------ Records supplied
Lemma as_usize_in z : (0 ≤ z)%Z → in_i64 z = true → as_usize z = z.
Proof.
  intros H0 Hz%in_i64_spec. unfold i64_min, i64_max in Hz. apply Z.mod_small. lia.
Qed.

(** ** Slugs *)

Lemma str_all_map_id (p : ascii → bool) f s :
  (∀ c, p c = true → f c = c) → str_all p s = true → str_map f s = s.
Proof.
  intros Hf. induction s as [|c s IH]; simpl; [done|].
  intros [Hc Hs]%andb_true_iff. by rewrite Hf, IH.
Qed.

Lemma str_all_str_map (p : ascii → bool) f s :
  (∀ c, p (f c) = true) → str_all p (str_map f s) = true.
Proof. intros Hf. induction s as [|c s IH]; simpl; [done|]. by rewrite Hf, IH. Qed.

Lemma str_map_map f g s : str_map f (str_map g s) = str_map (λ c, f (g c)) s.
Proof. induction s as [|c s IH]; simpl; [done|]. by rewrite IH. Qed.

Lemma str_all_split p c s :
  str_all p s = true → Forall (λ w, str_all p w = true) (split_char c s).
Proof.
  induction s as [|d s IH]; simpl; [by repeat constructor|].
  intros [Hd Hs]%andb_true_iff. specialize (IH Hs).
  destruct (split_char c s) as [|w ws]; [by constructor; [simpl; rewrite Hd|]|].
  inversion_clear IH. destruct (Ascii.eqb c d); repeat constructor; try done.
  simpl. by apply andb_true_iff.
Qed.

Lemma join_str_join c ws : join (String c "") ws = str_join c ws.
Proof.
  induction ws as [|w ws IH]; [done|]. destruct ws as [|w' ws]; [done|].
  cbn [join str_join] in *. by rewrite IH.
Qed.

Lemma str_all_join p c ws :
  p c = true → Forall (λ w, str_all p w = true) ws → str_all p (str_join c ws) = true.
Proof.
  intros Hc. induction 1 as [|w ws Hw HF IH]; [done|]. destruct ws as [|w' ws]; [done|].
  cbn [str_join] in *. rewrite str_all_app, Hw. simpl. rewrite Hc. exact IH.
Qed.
------------
Exercise prompt:
Set down nothing but the lines from the one containing "intros [Hd Hs]%andb_true_iff." through the final line above, exactly as written.

Exercise response:
  intros [Hd Hs]%andb_true_iff. specialize (IH Hs).
  destruct (split_char c s) as [|w ws]; [by constructor; [simpl; rewrite Hd|]|].
  inversion_clear IH. destruct (Ascii.eqb c d); repeat constructor; try done.
  simpl. by apply andb_true_iff.
Qed.

Lemma join_str_join c ws : join (String c "") ws = str_join c ws.
Proof.
  induction ws as [|w ws IH]; [done|]. destruct ws as [|w' ws]; [done|].
  cbn [join str_join] in *. by rewrite IH.
Qed.

Lemma str_all_join p c ws :
  p c = true → Forall (λ w, str_all p w = true) ws → str_all p (str_join c ws) = true.
Proof.
  intros Hc. induction 1 as [|w ws Hw HF IH]; [done|]. destruct ws as [|w' ws]; [done|].
  cbn [str_join] in *. rewrite str_all_app, Hw. simpl. rewrite Hc. exact IH.
Qed.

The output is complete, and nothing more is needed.